(EXERCISE INSTRUCTIONS): From the entries below, please gather each line containing the string "written".

(RECORD EXTRACTS):
━━━━━━━━━━

(** C5, as stated, fails for the average: over the point values 0.1, 0.2 and
    0.3 the summary's [avg] is 0.20000000000000004, which is not the
    arithmetic mean of the three values, nor the number nearest to it: 0.2
    is nearer. *)
Lemma avg_is_not_the_arithmetic_mean :
  In (report_of tenths "latency") (getSanitizedOutput (new tenths))
  /\ mr_points (report_of tenths "latency") <> []
  /\ option_map sm_avg (mr_summary (report_of tenths "latency"))
     = Some 0.20000000000000004%float
  /\ ~ avg_is_arithmetic_mean (report_of tenths "latency")
  /\ (Qabs (rational 0.2%float
            - arithmetic_mean [0.1; 0.2; 0.3]%float)
      < Qabs (rational 0.20000000000000004%float
              - arithmetic_mean [0.1; 0.2; 0.3]%float))%Q.
Proof.
  split; [vm_compute; left; reflexivity|].
  split; [vm_compute; discriminate|].
  split; [vm_compute; reflexivity|].
  split.
  - intros (s & Hs & Hq).
    vm_compute in Hs. injection Hs as <-.
    vm_compute in Hq. discriminate Hq.
  - vm_compute. reflexivity.
Qed.

End SummaryClaims.

(* ================================================================== *)
(** ** Deep merge *)

Module MergeClaims.
Import Js Merge MergeSpec.

Lemma isObject_true v : isObject v = true <-> exists props, v = VObject props.
Proof.
  split.
  - destruct v; try discriminate. eauto.
  - now intros [props ->].
Qed.

Lemma has_read_isObject k (t : Dict.t value) :
  Dict.has k t && isObject (read k t) = isObject (read k t).
Proof.
  unfold Dict.has, read. now destruct (Dict.get k t).
Qed.

(** [deepMerge] is its loop over the entries of [source], started from a
    copy of [target]. *)
Lemma deepMerge_unfold target source :
  deepMerge target source = merge_loop target target source.
Proof.
  unfold deepMerge. cbn [deepMerge_on].
  match goal with
  | |- ?loop target source = _ =>
      enough (H : forall result,
                 loop result source = merge_loop target result source)
        by apply H
  end.
  induction source as [|[key v] rest IH]; intros result.
  - reflexivity.
  - cbn [merge_loop]. rewrite <- IH. cbn beta iota. f_equal. f_equal.
    unfold written, Dict.has, read.
    destruct (Dict.get key target) as [[]|]; destruct v; reflexivity.
Qed.

Lemma get_merge_loop target : forall src result k,
  Dict.wf src ->
  Dict.get k (merge_loop target result src)
  = match Dict.get k src with
    | Some v => Some (written target k v)
    | None => Dict.get k result
    end.
Proof.
  unfold Dict.wf.
  induction src as [|[k0 v0] rest IH]; intros result k Hwf; simpl.
  - reflexivity.
  - inversion Hwf as [|? ? Hnin Hwf']; subst. rewrite IH by assumption.
    destruct (String.eqb_spec k k0) as [->|Hne].
    + apply get_None_keys in Hnin. rewrite Hnin. apply get_set_same.
    + destruct (Dict.get k rest); [reflexivity|].
      apply get_set_other. congruence.
Qed.

(** What [deepMerge] holds under each key. *)
Lemma get_deepMerge target source k :
  Dict.wf source ->
  Dict.get k (deepMerge target source)
  = match Dict.get k source with
    | Some v => Some (written target k v)
    | None => Dict.get k target
    end.
Proof. intros Hwf. rewrite deepMerge_unfold. now apply get_merge_loop. Qed.

(** The example of the specification: [{a:[1,2]}] merged with [{a:[3]}] is
    [{a:[3]}]. *)
Lemma deepMerge_replaces_arrays :
  deepMerge [("a", VArray [VNumber 1; VNumber 2])] [("a", VArray [VNumber 3])]
  = [("a", VArray [VNumber 3])].
Proof. reflexivity. Qed.

Lemma merge_loop_fixed target : forall src result,
  (forall k v, In (k, v) src ->
     Dict.get k result = Some v /\ written target k v = v) ->
  merge_loop target result src = result.
Proof.
  induction src as [|[k0 v0] rest IH]; intros result H; simpl.
  - reflexivity.
  - destruct (H k0 v0) as [G ->]; [now left|].
    rewrite (set_get_same _ _ G). apply IH.
    intros k v Hin. apply H. now right.
Qed.

(** C9.  Merging a key-value tree onto itself gives the tree back. *)
Theorem deepMerge_idempotent (x : Dict.t value) :
  key_value_tree x -> deepMerge x x = x.
Proof.
  induction 1 as [props Hwf Hsub IH].
  rewrite deepMerge_unfold. apply merge_loop_fixed.
  intros k v Hin. pose proof (In_get _ _ Hwf Hin) as G.
  split; [exact G|].
  unfold written. rewrite has_read_isObject. unfold read. rewrite G.
  destruct (isObject v) eqn:C; simpl; [|reflexivity].
  apply isObject_true in C as [sub ->]. f_equal. eapply IH; eauto.
Qed.

Lemma nested_config_tree : key_value_tree nested_config.
Proof.
  constructor.
  - repeat constructor; simpl; intuition discriminate.
  - intros k sub [E|[E|[E|[]]]]; try discriminate.
    injection E as <- <-. constructor.
    + repeat constructor; simpl; intuition discriminate.
    + intros k' sub' [E|[E|[E|[]]]]; try discriminate.
      injection E as <- <-. constructor.
      * repeat constructor; simpl; intuition discriminate.
      * intros k2 sub2 [E|[]]. discriminate.
Defined.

━━━━━━━━━━

(YOUR RESPONSE):
    unfold written, Dict.has, read.
    | Some v => Some (written target k v)
    | Some v => Some (written target k v)
     Dict.get k result = Some v /\ written target k v = v) ->
  unfold written. rewrite has_read_isObject. unfold read. rewrite G.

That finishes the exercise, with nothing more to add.